Sports

Chess Grandmaster Breaks Silence After Cheating Scandal’s Resolution

‘DID YOU MISS ME?’

The grandmaster was fully reinstated by Chess.com after his $100 million lawsuit against fellow champion Magnus Carlsen was dismissed in June.

Hans Niemann
Pavel Mikheyev/Reuters

Nearly a year after cheating allegations nearly derailed his career and rocked the world of competitive chess, American grandmaster Hans Niemann thinks it’s high time to finally let his game “speak for itself.” In a video posted to Twitter on Tuesday, Niemann opened with a simple, stonily-delivered question to the chess world: “Did you miss me?” The filmed statement is Niemann’s first since his $100 million lawsuit against rival Magnus Carlsen and the online platform Chess.com was dismissed by a judge in June.
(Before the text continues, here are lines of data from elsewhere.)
(** X11. The one effect of the route is the agent invocation: a rejected
    body leaves the world as it was, and for an accepted one the world
    after the reply is the world the agent left when started with that
    invocation logged, whether a report, an error or nothing came back.
    The handler itself sends no request. *)
Theorem route_only_invokes_agent agent body w :
  snd (post_get_company_news agent body w) =
    match CompanyInput_validate body with
    | None => w
    | Some input_data =>
        snd (agent (news_task input_data)
               (record (EvAgentDo (news_task input_data)) w))
    end.
Proof.
  destruct (CompanyInput_validate body) as [input_data|] eqn:Hv.
  - apply (route_world_valid _ _ _ _ Hv).
  - unfold post_get_company_news. by rewrite Hv.
Qed.

(** An agent that uses no tool: the log gains the invocation, no request. *)
Example quiet_agent_log :
  log (snd (post_get_company_news (Stub.fixed_agent (Some Stub.eleven))
              (Stub.body_of "Acme") Stub.twelve_world))
  = [EvAgentDo (news_task (mk_CompanyInput "Acme"))].
Proof. vm_compute. reflexivity. Qed.



(** A bare string for a body: 422.  [NaN] for a name: an internal server
    error. *)
Example string_body_rejected :
  post_get_company_news Stub.relay_agent (Some (JString "Acme"))
    Stub.twelve_world
  = (Reply422, Stub.twelve_world).
Proof. vm_compute. reflexivity. Qed.

Example nan_name_rejected :
  post_get_company_news Stub.relay_agent Sample.nan_name Stub.twelve_world
  = (ReplyInternalServerError, Stub.twelve_world).
Proof. vm_compute. reflexivity. Qed.

(** ** The task *)

Lemma append_inv_head (p a b : string) : p +:+ a = p +:+ b → a = b.
Proof.
  induction p as [|c p IH]; [done |].
  change (String c (p +:+ a) = String c (p +:+ b) → a = b).
  intros [= H]. by apply IH.
Qed.

Lemma append_length (a t : string) :
  String.length (a +:+ t) = (String.length a + String.length t)%nat.
Proof.
  induction a as [|c a IH]; [done |].
  change (S (String.length (a +:+ t))
          = S (String.length a + String.length t)). by rewrite IH.
Qed.

Lemma append_inv_tail (a b t : string) :
  String.length t = 1%nat → a +:+ t = b +:+ t → a = b.
Proof.
  intros Ht. revert b. induction a as [|c a IH]; intros [|c' b].
  - done.
  - change (t = String c' (b +:+ t) → "" = String c' b).
    intros H. apply (f_equal String.length) in H. cbn in H.
    rewrite append_length in H. lia.
  - change (String c (a +:+ t) = t → String c a = "").
    intros H. apply (f_equal String.length) in H. cbn in H.
    rewrite append_length in H. lia.
  - change (String c (a +:+ t) = String c' (b +:+ t) →
            String c a = String c' b).
    intros [= -> H]. by rewrite (IH b H).
Qed.

(** X13. The description of the task is the fixed opening, the company
    name as it is, and a full stop; so inputs with different company names
    get tasks with different descriptions. *)
Theorem news_task_tells_apart (a b : CompanyInput) :
  description (news_task a)
    = "Fetch the latest news about " +:+ company_name a +:+ "." ∧
  (company_name a ≠ company_name b →
   description (news_task a) ≠ description (news_task b)).
Proof.
  split; [reflexivity |].
  intros Hne H. apply Hne. unfold news_task in H. cbn in H.
  apply append_inv_head in H. by apply append_inv_tail in H.
Qed.

Lemma news_task_tells_apart_witness :
  description (news_task (mk_CompanyInput "Acme"))
    = "Fetch the latest news about Acme." ∧
  ("Acme" ≠ "Acme." →
   description (news_task (mk_CompanyInput "Acme"))
   ≠ description (news_task (mk_CompanyInput "Acme."))).
Proof.
  exact (news_task_tells_apart (mk_CompanyInput "Acme")
           (mk_CompanyInput "Acme.")).
Defined.

(** * Properties of the page script *)

(** ** Rendering *)

Lemma append_assoc (a b c : string) : (a +:+ b) +:+ c = a +:+ (b +:+ c).
Proof.
  induction a as [|x a IH]; [done |].
  change (String x ((a +:+ b) +:+ c) = String x (a +:+ (b +:+ c))).
  by rewrite IH.
Qed.

Lemma append_article_markup acc a :
  append_article acc a = acc +:+ article_markup a.
Proof. unfold append_article, article_markup. by rewrite append_assoc. Qed.

Lemma foldl_append_article arts : ∀ acc,
  foldl append_article acc arts = acc +:+ markup_all arts.
Proof.
  induction arts as [|a arts IH]; intros acc.
  - change (acc = acc +:+ ""). by rewrite append_empty_r.
  - change (foldl append_article (append_article acc a) arts
            = acc +:+ (article_markup a +:+ markup_all arts)).
    by rewrite IH, append_article_markup, append_assoc.
Qed.

Lemma markup_all_app xs ys :
  markup_all (xs ++ ys) = markup_all xs +:+ markup_all ys.
Proof.
  induction xs as [|a xs IH]; [done |].
  change (article_markup a +:+ markup_all (xs ++ ys)
          = (article_markup a +:+ markup_all xs) +:+ markup_all ys).
  by rewrite IH, append_assoc.
Qed.

Lemma render_markup arts :
  render arts = "<h2>Latest Articles:</h2>" +:+ markup_all arts.
Proof. apply foldl_append_article. Qed.

Lemma contains_inside (pre s t post : string) :
  contains s t → contains (pre +:+ s +:+ post) t.
Proof.
  intros (l & r & ->). exists (pre +:+ l), (r +:+ post).
  by rewrite !append_assoc.
Qed.

(** X14. What the loop accumulates is the heading followed by the markup of
    each article in turn, and nothing else: rendering a list that continues
    another appends the markup of the continuation to what was rendered. *)
Theorem render_is_concatenation (arts more : list News) :
  render arts = "<h2>Latest Articles:</h2>" +:+ markup_all arts ∧
  render (arts ++ more) = render arts +:+ markup_all more.
Proof.
  split; [apply render_markup |].
  by rewrite !render_markup, markup_all_app, append_assoc.
Qed.

(** X15. Titles and urls go into the markup as they are, with no escaping:
    for every article rendered, the container holds its title between the
    [<strong>] tags and its url between the quotes of the [href], character
    for character. *)
Theorem render_verbatim (arts : list News) (a : News) :
  a ∈ arts →
  contains (render arts) ("<strong>" +:+ title a +:+ "</strong>") ∧
  contains (render arts) ("href=" +:+ dquote +:+ url a +:+ dquote).
Proof.
  intros Ha. apply list_elem_of_split in Ha as (l1 & l2 & ->).
  rewrite render_markup, markup_all_app.
  change (markup_all (a :: l2))
    with (article_markup a +:+ markup_all l2). split.
  - rewrite <- (append_assoc _ (markup_all l1)).
    apply contains_inside with (pre := _ +:+ markup_all l1).
    unfold article_markup.
    exists "<p>", ("<br>" +:+
      ("<a href=" +:+ dquote +:+ url a +:+ dquote +:+ " target=" +:+
       dquote +:+ "_blank" +:+ dquote +:+ ">Read More</a></p>")).
    change ("<p><strong>" +:+ title a +:+ "</strong><br>")
      with ("<p>" +:+ ("<strong>" +:+ title a +:+ ("</strong>" +:+ "<br>"))).
    by rewrite !append_assoc.
  - rewrite <- (append_assoc _ (markup_all l1)).
    apply contains_inside with (pre := _ +:+ markup_all l1).
    unfold article_markup.
    exists ("<p><strong>" +:+ title a +:+ "</strong><br>" +:+ "<a "),
      (" target=" +:+ dquote +:+ "_blank" +:+ dquote +:+
       ">Read More</a></p>").
    change ("<a href=" +:+ dquote +:+ url a +:+ dquote +:+ " target=" +:+
            dquote +:+ "_blank" +:+ dquote +:+ ">Read More</a></p>")
      with ("<a " +:+ ("href=" +:+ dquote +:+ url a +:+ dquote +:+
            " target=" +:+ dquote +:+ "_blank" +:+ dquote +:+
            ">Read More</a></p>")).
    by rewrite !append_assoc.
Qed.

Lemma render_verbatim_witness :
  contains (render [Sample.scripted])
    ("<strong>" +:+ title Sample.scripted +:+ "</strong>") ∧
  contains (render [Sample.scripted])
    ("href=" +:+ dquote +:+ url Sample.scripted +:+ dquote).
Proof.
  apply (render_verbatim [Sample.scripted] Sample.scripted).
  apply list_elem_of_singleton. reflexivity.
Defined.

(** A title that is markup ends up in the container as markup. *)
Example render_scripted :
  render [Sample.scripted]
  = "<h2>Latest Articles:</h2><p><strong><script>alert(1)</script></strong><br><a href="
    +:+ dquote +:+ "https://example.org/x" +:+ dquote +:+ " target=" +:+
    dquote +:+ "_blank" +:+ dquote +:+ ">Read More</a></p>".
Proof. vm_compute. reflexivity. Qed.

(** X16. The snippet is not shown: lists of articles that agree, place by
    place, on title and url render to the same markup. *)
Theorem render_ignores_snippet (arts arts' : list News) :
  Forall2 (λ a b, title a = title b ∧ url a = url b) arts arts' →
  render arts = render arts'.
Proof.
  intros Hall. rewrite !render_markup. f_equal.
  induction Hall as [|a b arts arts' [Ht Hu] _ IH]; [done |].
  change (article_markup a +:+ markup_all arts
          = article_markup b +:+ markup_all arts').
  unfold article_markup. by rewrite Ht, Hu, IH.
Qed.

Lemma render_ignores_snippet_witness :
  render [mk_News "Acme grows" "#" "Record year"]
  = render [mk_News "Acme grows" "#" ""].
Proof.
  apply (render_ignores_snippet [mk_News "Acme grows" "#" "Record year"]
           [mk_News "Acme grows" "#" ""]).
  repeat constructor.
Defined.

(** ** One click *)

Lemma validate_stringify company :
  CompanyInput_validate (stringify_company company)
  = Some (mk_CompanyInput company).
Proof.
  unfold CompanyInput_validate, stringify_company.
  by rewrite lookup_singleton_eq.
Qed.

Lemma fetchCompanyNews_world agent p w :
  snd (fetchCompanyNews agent p w)
  = snd (post_get_company_news agent (stringify_company (company p)) w).
Proof.
  unfold fetchCompanyNews. cbn zeta.
  destruct (post_get_company_news _ _ _) as [[] w']; reflexivity.
Qed.

(** X17. Whatever the input box holds, the empty text included, the body
    the script posts passes validation, so a click always gets as far as
    the agent: the world after the click is the world the agent left when
    invoked on the task for that text. *)
Theorem click_reaches_agent agent p w :
  CompanyInput_validate (stringify_company (company p))
    = Some (mk_CompanyInput (company p)) ∧
  snd (fetchCompanyNews agent p w)
    = snd (agent (news_task (mk_CompanyInput (company p)))
             (record (EvAgentDo (news_task (mk_CompanyInput (company p))))
                w)).
Proof.
  split; [apply validate_stringify |].
  rewrite fetchCompanyNews_world.
  apply route_world_valid, validate_stringify.
Qed.

(** An empty input box. *)
Example click_with_empty_box :
  log (snd (fetchCompanyNews (Stub.fixed_agent None) (mk_page "" "")
              Stub.idle_world))
  = [EvAgentDo (news_task (mk_CompanyInput ""))].
Proof. vm_compute. reflexivity. Qed.

(** X18. When the promise is rejected the page is as it was: an error reply
    never reaches the results container, which keeps whatever an earlier
    click put there. *)
Theorem rejected_click_keeps_page agent p w e :
  fst (fst (fetchCompanyNews agent p w)) = Rejected e →
  snd (fst (fetchCompanyNews agent p w)) = p.
Proof.
  unfold fetchCompanyNews. cbn zeta.
  destruct (post_get_company_news _ _ _) as [[] w']; cbn;
    [discriminate | done..].
Qed.
(** * run_batch1.py: the company pipeline, embedded and verified

    A shallow embedding of [src/run_batch1.py]: the HTTP helpers
    [safe_get] and [head_ok], the careers-link locator [find_careers],
    the ATS classifier [detect_ats], the job extractor
    [scrape_jobs_simple] and the orchestrator [process_company].

    Python values are modelled as follows.
    - [str] is [string]; a character is a code point below 256.  On that
      range [str.lower], [str.strip] and [re.I] behave as written out in
      module [Str] below.
    - The three libraries the script calls are a record [world]: the
      transport behind [requests.get]/[requests.head] (which may raise and
      whose answers may depend on everything requested before), the HTML
      parser behind [BeautifulSoup(html, "lxml").select("a[href]")], and
      [urllib.parse.urljoin] (which raises [ValueError] on some inputs).
      The parser and [resp.text] are taken as total: a page they would
      raise on is outside the model.
    - A computation is a function from the log of requests issued so far
      to a result (a value or a raised exception) and the extended log. *)

From Stdlib Require Import String Ascii List ZArith Bool Arith Lia DecimalString.
Import ListNotations.
Open Scope list_scope.
Open Scope string_scope.

(** ** Python string methods *)

Module Str.

(** [bool(s)]: a string is truthy when it is not empty. *)
Definition truthy (s : string) : bool :=
  match s with EmptyString => false | String _ _ => true end.

(** [c.isspace()] for a code point below 256: TAB, LF, VT, FF, CR, the
    separators 0x1C-0x1F, SPACE, NEL (0x85) and NBSP (0xA0). *)
Definition isspace (c : ascii) : bool :=
  let n := nat_of_ascii c in
  (((9 <=? n) && (n <=? 13)) || ((28 <=? n) && (n <=? 32))
   || (n =? 133) || (n =? 160))%nat.

(** [c.lower()] for a code point below 256: A-Z and the Latin-1 capitals
    0xC0-0xDE (except the multiplication sign 0xD7) move up by 32. *)
Definition lower_char (c : ascii) : ascii :=
  let n := nat_of_ascii c in
  if (((65 <=? n) && (n <=? 90))
      || ((192 <=? n) && (n <=? 222) && negb (n =? 215)))%nat
  then ascii_of_nat (n + 32) else c.

(** [s.lower()] *)
Fixpoint lower (s : string) : string :=
  match s with
  | EmptyString => EmptyString
  | String c s' => String (lower_char c) (lower s')
  end.

(** [s.lstrip()] *)
Fixpoint lstrip (s : string) : string :=
  match s with
  | EmptyString => EmptyString
  | String c s' => if isspace c then lstrip s' else s
  end.

(** [s.rstrip()] *)
Fixpoint rstrip (s : string) : string :=
  match s with
  | EmptyString => EmptyString
  | String c s' =>
      let r := rstrip s' in
      if isspace c && negb (truthy r) then EmptyString else String c r
  end.

(** [s.strip()] *)
Definition strip (s : string) : string := rstrip (lstrip s).

(** [s.startswith(p)] *)
Definition startswith (s p : string) : bool := prefix p s.
(** The feature filter accepts a provider iff every required feature is
    among the provider's features, however often and in whatever order
    either list names them; [Apply] keeps exactly those providers; and a
    policy that requires nothing accepts every provider. *)
Theorem FeatureFilter_accepts_iff provider policy :
  (filter.ApplySingle filter.FeatureFilter provider policy = true
   <-> forall r, In r (pairing.RequiredFeatures policy) -> In r (pairing.Features provider))
  /\ (forall l p, In p (filter.Apply filter.FeatureFilter l policy)
                  <-> In p l /\ forall r, In r (pairing.RequiredFeatures policy) ->
                                          In r (pairing.Features p))
  /\ (pairing.RequiredFeatures policy = [] ->
      filter.ApplySingle filter.FeatureFilter provider policy = true).
Proof.
  assert (Hiff : forall p,
            filter.ApplySingle filter.FeatureFilter p policy = true
            <-> forall r, In r (pairing.RequiredFeatures policy) -> In r (pairing.Features p)).
  { intros p. simpl. unfold filter.hasAll, filter.requiredSet. rewrite forallb_forall.
    split; intros H r Hr.
    - apply found_iff, H. apply list_elem_of_In, elem_of_elements, elem_of_list_to_set.
      now apply list_elem_of_In.
    - apply found_iff, H. apply list_elem_of_In.
      apply list_elem_of_In, elem_of_elements, elem_of_list_to_set in Hr. exact Hr. }
  split; [apply Hiff |]. split.
  - intros l p. rewrite <- Hiff. simpl. apply filter_In.
  - intros Hnone. apply Hiff. rewrite Hnone. intros r [].
Qed.
(** * unwrap: paragraph unwrapping (src/unwrap/core.py)

    A shallow embedding of the three classes of [core.py] -- [Metric],
    [Paragraph] and [Joiner] -- and the properties of the boundary-detection
    pass that the specification states about them.

    Modelling choices, all taken from the source:

    - Python floats are IEEE 754 binary64 numbers: they are Rocq's primitive
      floats, whose operations are the same correctly rounded ones.  An [int]
      that meets a [float] in an arithmetic operation or a comparison is
      converted first ([int_to_float]); the only integers of the program are
      line lengths, their sums and their counts, and below 2^53 the
      conversion is exact, so that the quotient of two converted integers is
      Python's true division and the comparison of a converted integer with
      a float is Python's.  The integer [0] that [avg] returns for an empty
      collection is the float zero, which compares and adds like it.
    - The values a [Metric] collects are line lengths ([len(line)]), so they
      are naturals ([N], unbounded like Python's [int]).
    - Python exceptions are results of the [Py] monad.  The operations of the
      module that can raise are true division ([ZeroDivisionError]) and
      [math.sqrt] ([ValueError] on a negative argument).  A float power
      raises [OverflowError] when it overflows; the square of a difference of
      line lengths is too small for that, and the model leaves it out.
    - A [str] is a [string]; its characters are the code points below 256.
    - The generator [Joiner.__iter__] is modelled by the list of everything it
      yields when it is run to exhaustion, together with the state of the two
      metrics at that point, which is how [iterate] and [list(joiner)] use it. *)

From Stdlib Require Import ZArith NArith List String Ascii Bool Lia.
From Stdlib Require Import Floats.
Import ListNotations.

Local Open Scope string_scope.
Local Open Scope list_scope.

(** ** Exceptions *)

Inductive exn : Type :=
| ZeroDivisionError
| ValueError.

Inductive Py (A : Type) : Type :=
| Ok (a : A)
| Raise (e : exn).

Arguments Ok {A} a.
Arguments Raise {A} e.

Definition bind {A B : Type} (c : Py A) (k : A -> Py B) : Py B :=
  match c with
  | Ok a => k a
  | Raise e => Raise e
  end.

Notation "x <- c ;; k" := (bind c (fun x => k))
  (at level 61, c at next level, right associativity).
Notation "' pat <- c ;; k" := (bind c (fun x => match x with pat => k end))
  (at level 61, pat pattern, c at next level, right associativity).

(** ** Numbers *)

(** [float(n)] for a natural below 2^63. *)
Definition int_to_float (n : N) : float :=
  PrimFloat.of_uint63 (Uint63.of_Z (Z.of_N n)).

(** [a / b] on two ints, under [from __future__ import division]. *)
Definition int_truediv (a b : N) : Py float :=
  if (b =? 0)%N then Raise ZeroDivisionError
  else Ok (int_to_float a / int_to_float b)%float.

(** [x / y] on floats. *)
Definition float_truediv (x y : float) : Py float :=
  if (y =? 0)%float then Raise ZeroDivisionError
  else Ok (x / y)%float.

(** [x ** 2]. *)
Definition float_pow2 (x : float) : float := (x * x)%float.

(** [math.sqrt(x)]: a domain error below zero, NaN for NaN. *)
Definition math_sqrt (x : float) : Py float :=
  if (x <? 0)%float then Raise ValueError
  else Ok (PrimFloat.sqrt x).

(** [x > y]. *)
Definition gtb (x y : float) : bool := (y <? x)%float.

(** [max(a, b)]: the first argument unless the second is greater. *)
Definition py_max (a b : float) : float :=
  if gtb b a then b else a.

(** The builtin [sum] over floats: left to right from [0] (the plain sum
    of the interpreters the module was written for; CPython 3.12 and later
    compensate the rounding errors). *)
Definition py_sum (xs : list float) : float :=
  fold_left (fun acc x => (acc + x)%float) xs 0%float.

(** ** Strings *)

(** The one-character string of the double quote. *)
Definition dquote : string := String (ascii_of_nat 34) EmptyString.

(** [len(s)]. *)
Definition len (s : string) : N := N.of_nat (String.length s).

(** [not s]. *)
Definition str_not (s : string) : bool :=
  match s with
  | EmptyString => true
  | String _ _ => false
  end.

(** [s.endswith(suffix)]. *)
Fixpoint endswith (s suffix : string) : bool :=
  String.eqb s suffix
  || match s with
     | EmptyString => false
     | String _ s' => endswith s' suffix
     end.

(** The whitespace characters of [str.strip()] among the code points below
    256: TAB to CR, FS to US, space, NEL and NBSP. *)
Definition isspace (c : ascii) : bool :=
  let n := N_of_ascii c in
  ((9 <=? n) && (n <=? 13) || (28 <=? n) && (n <=? 32)
   || (n =? 133) || (n =? 160))%N.

Fixpoint lstrip (s : string) : string :=
  match s with
  | EmptyString => EmptyString
  | String c s' => if isspace c then lstrip s' else s
  end.

Fixpoint rstrip (s : string) : string :=
  match s with
  | EmptyString => EmptyString
  | String c s' =>
      let r := rstrip s' in
      if isspace c && str_not r then EmptyString else String c r
  end.

(** [s.strip()]. *)
Definition strip (s : string) : string := rstrip (lstrip s).

(** ** class Metric *)

Module Metric.

Record t : Type := mk {
  count : N;
  sum : N;
  _values : list N
}.

Definition __init__ : t := {| count := 0; sum := 0; _values := [] |}.

Definition add (self : t) (value : N) : t :=
  {| sum := sum self + value;
     count := count self + 1;
     _values := _values self ++ [value] |}.

Definition avg (self : t) : Py float :=
  if negb (count self =? 0)%N then int_truediv (sum self) (count self)
  else Ok 0%float.

Definition dev (self : t) : Py float :=
  mean <- avg self ;;
  math_sqrt
    (py_sum (map (fun value => float_pow2 (int_to_float value - mean)%float)
                 (_values self))).

End Metric.

(** ** class Paragraph *)

Module Paragraph.

Record t : Type := mk {
  _text : string;
  uncertain : bool
}.

Definition __init__ : t := {| _text := ""; uncertain := false |}.

Definition empty (self : t) : bool := str_not (_text self).

Definition text (self : t) : string := _text self.

Definition add (self : t) (line : string) : t :=
  let separator := " " in
  let separator :=
    if empty self then ""
    else if endswith (_text self) "-" then ""
    else separator in
  {| _text := _text self ++ (separator ++ line);
     uncertain := uncertain self |}.

(** [self.uncertain = b]. *)
Definition set_uncertain (self : t) (b : bool) : t :=
  {| _text := _text self; uncertain := b |}.

End Paragraph.

(** ** class Joiner *)

Module Joiner.

Definition END_MARKS : list string := ["."; "?"; "!"].

Definition POSSIBLE_END_MARKS : list string :=
  ["..."; ":";
   String "." dquote; ".'"; String "?" dquote; "?'"; String "!" dquote; "!'";
   ")"; "]"; "}"].

Record t : Type := mk {
  lines : list string;
  _first : Metric.t;
  _middle : Metric.t
}.

Definition __init__ (lines : list string) : t :=
  {| lines := lines;
     _first := Metric.__init__;
     _middle := Metric.__init__ |}.

(** [for mark in marks: if line.endswith(mark): return ...]: whether the
    loop reaches its [return]. *)
Definition ends_with_any (line : string) (marks : list string) : bool :=
  existsb (fun mark => endswith line mark) marks.

(** [if not next_line], for the peeked line or [None]. *)
Definition no_next (next_line : option string) : bool :=
  match next_line with
  | None => true
  | Some s => str_not s
  end.

Definition next_len (next_line : option string) : N :=
  match next_line with
  | None => 0
  | Some s => len s
  end.

Definition _is_last (self : t) (line : string) (next_line : option string)
    (is_first : bool) : Py (bool * bool) :=
  if no_next next_line then Ok (true, true)
  else
    first <- Metric.avg (_first self) ;;
    middle <- Metric.avg (_middle self) ;;
    let last_threshold := (first - (middle - first))%float in
    dev_first <- Metric.dev (_first self) ;;
    dev_middle <- Metric.dev (_middle self) ;;
    if gtb (middle - first)%float (2 * py_max dev_first dev_middle)%float
    then
      middle_threshold <- float_truediv (middle + first)%float 2%float ;;
      if gtb (int_to_float (next_len next_line)) middle_threshold
      then Ok (false, true)
      else if ends_with_any line END_MARKS then
        let threshold :=
          if is_first then last_threshold else middle_threshold in
        Ok (true, (int_to_float (len line) <? threshold)%float)
      else if ends_with_any line POSSIBLE_END_MARKS then
        Ok (true, (int_to_float (len line) <? last_threshold)%float)
      else Ok (false, true)
    else
      if ends_with_any line (END_MARKS ++ POSSIBLE_END_MARKS) then
        Ok (true, (int_to_float (len line) <? last_threshold)%float)
      else Ok (false, true).

(** One turn of the [while] loop of [__iter__], for the current (stripped)
    line and the peeked one: the paragraphs it yields, the paragraph under
    construction and the joiner afterwards. *)
Definition body (self : t) (paragraph : Paragraph.t) (line : string)
    (next_line : option string)
    : Py (list Paragraph.t * Paragraph.t * t) :=
  if str_not line then
    if Paragraph.empty paragraph then
      Ok ([paragraph; Paragraph.__init__], Paragraph.__init__, self)
    else
      Ok ([Paragraph.__init__], paragraph, self)
  else
    let is_first := Paragraph.empty paragraph in
    let paragraph := Paragraph.add paragraph line in
    '(is_last, certain) <- _is_last self line next_line is_first ;;
    if is_last then
      Ok ([Paragraph.set_uncertain paragraph (negb certain)],
          Paragraph.__init__, self)
    else if is_first then
      Ok ([], paragraph,
          {| lines := lines self;
             _first := Metric.add (_first self) (len line);
             _middle := _middle self |})
    else
      Ok ([], paragraph,
          {| lines := lines self;
             _first := _first self;
             _middle := Metric.add (_middle self) (len line) |}).

(** The [while line is not None] loop: [iterator] holds the lines not yet
    read, [line] the current one. *)
Fixpoint loop (iterator : list string) (self : t) (paragraph : Paragraph.t)
    (line : string) {struct iterator} : Py (list Paragraph.t * t) :=
  match iterator with
  | [] =>
      '(out, _, self) <- body self paragraph line None ;;
      Ok (out, self)
  | l :: iterator =>
      let next_line := strip l in
      '(out, paragraph, self) <- body self paragraph line (Some next_line) ;;
      '(outs, self) <- loop iterator self paragraph next_line ;;
      Ok (out ++ outs, self)
  end.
On Monday, Chess.com announced that it had reached “an agreement” with Niemann, and that his account had been fully reinstated. The grandmaster said in his video that his dispute with the platform and Carlsen had been “resolved in a mutually acceptable manner,” and that he was looking forward to squaring off against Carlsen “in chess rather than in court.” He added, “No matter the obstacles that I will face, no matter how much you try to blacklist me, no matter what you do to try to ruin my career or slander my reputation—these difficult times... have only invigorated me even more to reach the top of chess. There will be a day when I will be the best chess player in the world.”